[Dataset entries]
....................

(* ===== verification/GitStacked.v ===== *)
(** The current state read from a base and the live deltas above it
    ([visit_stacked] of [chupa/gitdepot/src/layer.rs]): one lockstep walk over
    the encoded base and every encoded delta, with no composed intermediate.

    The cursors are a list of readers; an index out of range is [None], as fuel
    that ran out.  A visit is the list of what it is called with. *)
From S2P Require Import Prelude.
From S2P Require Import BTreeMap.
From S2P Require Import DepotModel.
From S2P Require Import DepotCodec.
From S2P Require Import DepotWalk.
From S2P Require Import GitLayer.
From S2P Require Import GitEntries.
Import GitLayer.
Import GitEntries.

Local Open Scope Z_scope.
Local Open Scope sarun_scope.

Module GitStacked.

(** *** One file node *)

(** [struct NodeKeys] *)
Record NodeKeys : Type := MkKeys {
  nk_blob : option bytes;
  nk_kids : list (bytes * option bytes)
}.

(** [NodeKeys::clear], and [NodeKeys::default] *)
Definition keys_clear : NodeKeys := MkKeys None [].

(** [skip_children] *)
Definition skip_children (fuel : nat) (count : Z) : Parser unit := cursor_skip_children (cursor_skip fuel) fuel count.

(** [acc.kids.iter_mut().find(|(k, _)| *k == name)], then the write *)
Fixpoint set_kid (name : bytes) (val : option bytes) (kids : list (bytes * option bytes)) : list (bytes * option bytes) :=
  match kids with
  | [] => [(name, val)]
  | (k, v) :: kids => if bytes_eqb k name then (k, val) :: kids else (k, v) :: set_kid name val kids
  end.

(** The value a meta child records: a hole removes. *)
Definition kid_val (cn : WalkNode) : option bytes :=
  if w_backdrop cn && negb (is_some (w_blob cn)) && (w_child_count cn =? 0) then None
  else Some (default [] (w_blob cn)).

(** The child loop of [fold_node_keys] *)
Fixpoint fold_kids (fuel : nat) (count : Z) (acc : NodeKeys) : Parser NodeKeys :=
  if count <=? 0 then mret acc else
  match fuel with
  | O => out_of_fuel
  | S f =>
      name ← cursor_name;
      cn ← cursor_node f;
      _ ← skip_children f (w_child_count cn);
      fold_kids f (count - 1) (MkKeys (nk_blob acc) (set_kid name (kid_val cn) (nk_kids acc)))
  end.

(** [fold_node_keys] *)
Definition fold_node_keys (fuel : nat) (acc : NodeKeys) : Parser NodeKeys :=
  n ← cursor_node fuel;
  let acc := if w_backdrop n then keys_clear else acc in
  let acc := match w_blob n with Some b => MkKeys (Some b) (nk_kids acc) | None => acc end in
  fold_kids fuel (w_child_count n) acc.

(** What one resolved key does to the mode and the bitmap. *)
Definition read_key (st : Mode * option bytes) (kv : bytes * option bytes) : Mode * option bytes :=
  if bytes_eqb kv.1 LANES then (st.1, kv.2)
  else match kv.2 with
       | Some _ => match tag_mode kv.1 kv.2 with Some tm => (tm, st.2) | None => st end
       | None => st
       end.

(** [assemble], under the path and the slot it is visited with *)
Definition assemble (path : bytes) (slot : Z) (keys : NodeKeys) : option Entry :=
  match nk_blob keys with
  | None => None
  | Some content =>
      let st := foldl read_key (File, None) (nk_kids keys) in
      Some (MkEntry path st.1 slot st.2 content)
  end.

Definition opt_list {A} (o : option A) : list A := match o with Some x => [x] | None => [] end.

(** *** The base alone *)

Fixpoint base_children (child : bytes → Parser (list Entry)) (fuel : nat) (count : Z) (acc : list Entry)
    : Parser (list Entry) :=
  if count <=? 0 then mret acc else
  match fuel with
  | O => out_of_fuel
  | S f => name ← cursor_name; sub ← child name; base_children child f (count - 1) (acc ++ sub)
  end.

(** [base_only_child] *)
Fixpoint base_only_child (fuel : nat) (name path : bytes) : Parser (list Entry) :=
  match fuel with
  | O => out_of_fuel
  | S f =>
      match classify name with
      | Some (KFile gitname slot) =>
          keys ← fold_node_keys f keys_clear;
          mret (opt_list (assemble (push_seg path gitname) slot keys))
      | Some (KDir gitname) =>
          n ← cursor_node f;
          base_children (λ child, base_only_child f child (push_seg path gitname)) f (w_child_count n) []
      | None => _ ← cursor_skip f; mret []
      end
  end.

(** *** The lockstep *)

(** A step that reads from some of the sources. *)
Definition Srcs (A : Type) : Type := list Reader → Run (A * list Reader).
#[export] Instance srcs_ret : MRet Srcs := λ A a srcs, Some (Ok (a, srcs)).
#[export] Instance srcs_bind : MBind Srcs := λ A B k p srcs,
  match p srcs with
  | Some (Ok (a, srcs')) => k a srcs'
  | Some (Err e) => Some (Err e)
  | None => None
  end.

(** [srcs[i].step()?] *)
Definition on {A} (i : nat) (p : Parser A) : Srcs A := λ srcs,
  match srcs !! i with
  | None => None
  | Some r =>
      match p r with
      | Some (Ok (a, r')) => Some (Ok (a, <[i := r']> srcs))
      | Some (Err e) => Some (Err e)
      | None => None
      end
  end.

Definition stuck {A} : Srcs A := λ _, None.

(** One active source at a level: its index, the children not read yet and the
    name read ahead ([rem] and [heads] of [klevel], with [active]). *)
Record Front : Type := MkFront {
  f_src : nat;
  f_rem : Z;
  f_head : option bytes
}.

(** [if rem[k] > 0 { rem[k] -= 1; Some(srcs[si].name()?) } else { None }] *)
Definition next_head (f : Front) : Srcs Front :=
  if 0 <? f_rem f then
    name ← on (f_src f) cursor_name;
    mret (MkFront (f_src f) (f_rem f - 1) (Some name))
  else mret (MkFront (f_src f) (f_rem f) None).

(** The heads at the start of a level. *)
Fixpoint first_heads (active : list (nat * Z)) : Srcs (list Front) :=
  match active with
  | [] => mret []
  | (si, n) :: active =>
      f ← next_head (MkFront si n None);
      fs ← first_heads active;
      mret (f :: fs)
  end.

(** [active.iter().position(|&(si, _)| si == 0)] *)
Fixpoint base_position (active : list Front) : option nat :=
  match active with
  | [] => None
  | f :: active => if (f_src f =? 0)%nat then Some O else S <$> base_position active
  end.

(** The smaller of two names, the first on a tie ([Iterator::min]). *)
Definition min_name (a : option bytes) (b : bytes) : option bytes :=
  match a with None => Some b | Some a => Some (if is_lt (cmp b a) then b else a) end.

(** [dmin]: the least head of the sources other than the base *)
Fixpoint delta_min (kb : option nat) (k : nat) (fs : list Front) (acc : option bytes) : option bytes :=
  match fs with
  | [] => acc
  | f :: fs =>
      delta_min kb (S k) fs
        (match f_head f with
         | Some h => if decide (Some k = kb) then acc else min_name acc h
         | None => acc
         end)
  end.

(** The scan: the least head and the positions that have it. *)
Fixpoint scan (k : nat) (fs : list Front) (min : option bytes) (group : list nat) : option bytes * list nat :=
  match fs with
  | [] => (min, group)
  | f :: fs =>
      match f_head f with
      | None => scan (S k) fs min group
      | Some h =>
          match min with
          | None => scan (S k) fs (Some h) (group ++ [k])
          | Some m =>
              match cmp h m with
              | Lt => scan (S k) fs (Some h) [k]
              | Eq => scan (S k) fs min (group ++ [k])
              | Gt => scan (S k) fs min group
              end
          end
      end
  end.

(** [for (sj, cnt) in sub.drain(..) { skip_children(&mut srcs[sj], cnt)?; }] *)
Fixpoint drop_all (fuel : nat) (sub : list (nat * Z)) : Srcs unit :=
  match sub with
  | [] => mret tt
  | (sj, cnt) :: sub => _ ← on sj (skip_children fuel cnt); drop_all fuel sub
  end.

(** The participants of a directory, bottom up. *)
Fixpoint dir_group (fuel : nat) (fs : list Front) (group : list nat) (sub : list (nat * Z)) : Srcs (list (nat * Z)) :=
  match group with
  | [] => mret sub
  | k :: group =>
      match fs !! k with
      | None => stuck
      | Some f =>
          n ← on (f_src f) (cursor_node fuel);
          sub' ← (if w_backdrop n then _ ← drop_all fuel sub; mret [] else mret sub);
          dir_group fuel fs group (sub' ++ [(f_src f, w_child_count n)])
      end
  end.

(** The participants of a file, bottom up. *)
Fixpoint file_group (fuel : nat) (fs : list Front) (group : list nat) (keys : NodeKeys) : Srcs NodeKeys :=
  match group with
  | [] => mret keys
  | k :: group =>
      match fs !! k with
      | None => stuck
      | Some f => keys ← on (f_src f) (fold_node_keys fuel keys); file_group fuel fs group keys
      end
  end.

(** The participants of a name that does not classify. *)
Fixpoint skip_group (fuel : nat) (fs : list Front) (group : list nat) : Srcs unit :=
  match group with
  | [] => mret tt
  | k :: group =>
      match fs !! k with
      | None => stuck
      | Some f => _ ← on (f_src f) (cursor_skip fuel); skip_group fuel fs group
      end
  end.

(** [heads[k] = ..] for the participants *)
Fixpoint advance_group (fs : list Front) (group : list nat) : Srcs (list Front) :=
  match group with
  | [] => mret fs
  | k :: group =>
      match fs !! k with
      | None => stuck
      | Some f => f' ← next_head f; advance_group (<[k := f']> fs) group
      end
  end.

(** The base's head, where it is strictly below every delta's. *)
Definition base_first (kb : option nat) (fs : list Front) : option (nat * Front * bytes) :=
  match kb with
  | None => None
  | Some k =>
      match fs !! k with
      | Some f =>
          match f_head f with
          | Some bh =>
              if match delta_min kb 0 fs None with Some d => is_lt (cmp bh d) | None => true end
              then Some (k, f, bh) else None
          | None => None
          end
      | None => None
      end
  end.

(** The loop of [klevel], over the recursive call. *)
Fixpoint kloop (rec : list (nat * Z) → bytes → Srcs (list Entry)) (fuel : nat) (kb : option nat)
    (fs : list Front) (path : bytes) (acc : list Entry) : Srcs (list Entry) :=
  match fuel with
  | O => stuck
  | S f =>
      match base_first kb fs with
      | Some (k, b, bh) =>
          es ← on (f_src b) (base_only_child f bh path);
          b' ← next_head b;
          kloop rec f kb (<[k := b']> fs) path (acc ++ es)
      | None =>
          let '(min, group) := scan 0 fs None [] in
          match min with
          | None => mret acc
          | Some min =>
              es ← (match classify min with
                    | Some (KDir gitname) =>
                        sub ← dir_group f fs group [];
                        rec sub (push_seg path gitname)
                    | Some (KFile gitname slot) =>
                        keys ← file_group f fs group keys_clear;
                        mret (opt_list (assemble (push_seg path gitname) slot keys))
                    | None => _ ← skip_group f fs group; mret []
                    end);
              fs' ← advance_group fs group;
              kloop rec f kb fs' path (acc ++ es)
          end
      end
  end.

(** [klevel] *)
Fixpoint klevel (fuel : nat) (active : list (nat * Z)) (path : bytes) : Srcs (list Entry) :=
  match fuel with
  | O => stuck
  | S f => fs ← first_heads active; kloop (klevel f) f (base_position fs) fs path []
  end.

(** The headers of the roots. *)
Fixpoint read_roots (fuel : nat) (i : nat) (n : nat) : Srcs (list (nat * Z)) :=
  match n with
  | O => mret []
  | S n => node ← on i (cursor_node fuel); rest ← read_roots fuel (S i) n; mret ((i, w_child_count node) :: rest)
  end.

Definition total_length (bs : list bytes) : nat := sum_list (length <$> bs).

(** [visit_stacked] *)
Definition visit_stacked (base : bytes) (stack : list bytes) : Run (list Entry) :=
  let srcs := base :: stack in
  let fuel := S (S (total_length srcs)) in
  match (active ← read_roots fuel 0 (length srcs); klevel fuel active []) (cursor_new <$> srcs) with
  | Some (Ok (es, _)) => Some (Ok es)
  | Some (Err e) => Some (Err e)
  | None => None
  end.

End GitStacked.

....................

**EXERCISE**:
Using the entries above, quote each line verbatim from the first through the line that contains "f (w_child_count cn);".

**RESPONSE**:
(* ===== verification/GitStacked.v ===== *)
(** The current state read from a base and the live deltas above it
    ([visit_stacked] of [chupa/gitdepot/src/layer.rs]): one lockstep walk over
    the encoded base and every encoded delta, with no composed intermediate.

    The cursors are a list of readers; an index out of range is [None], as fuel
    that ran out.  A visit is the list of what it is called with. *)
From S2P Require Import Prelude.
From S2P Require Import BTreeMap.
From S2P Require Import DepotModel.
From S2P Require Import DepotCodec.
From S2P Require Import DepotWalk.
From S2P Require Import GitLayer.
From S2P Require Import GitEntries.
Import GitLayer.
Import GitEntries.

Local Open Scope Z_scope.
Local Open Scope sarun_scope.

Module GitStacked.

(** *** One file node *)

(** [struct NodeKeys] *)
Record NodeKeys : Type := MkKeys {
  nk_blob : option bytes;
  nk_kids : list (bytes * option bytes)
}.

(** [NodeKeys::clear], and [NodeKeys::default] *)
Definition keys_clear : NodeKeys := MkKeys None [].

(** [skip_children] *)
Definition skip_children (fuel : nat) (count : Z) : Parser unit := cursor_skip_children (cursor_skip fuel) fuel count.

(** [acc.kids.iter_mut().find(|(k, _)| *k == name)], then the write *)
Fixpoint set_kid (name : bytes) (val : option bytes) (kids : list (bytes * option bytes)) : list (bytes * option bytes) :=
  match kids with
  | [] => [(name, val)]
  | (k, v) :: kids => if bytes_eqb k name then (k, val) :: kids else (k, v) :: set_kid name val kids
  end.

(** The value a meta child records: a hole removes. *)
Definition kid_val (cn : WalkNode) : option bytes :=
  if w_backdrop cn && negb (is_some (w_blob cn)) && (w_child_count cn =? 0) then None
  else Some (default [] (w_blob cn)).

(** The child loop of [fold_node_keys] *)
Fixpoint fold_kids (fuel : nat) (count : Z) (acc : NodeKeys) : Parser NodeKeys :=
  if count <=? 0 then mret acc else
  match fuel with
  | O => out_of_fuel
  | S f =>
      name ← cursor_name;
      cn ← cursor_node f;
      _ ← skip_children f (w_child_count cn);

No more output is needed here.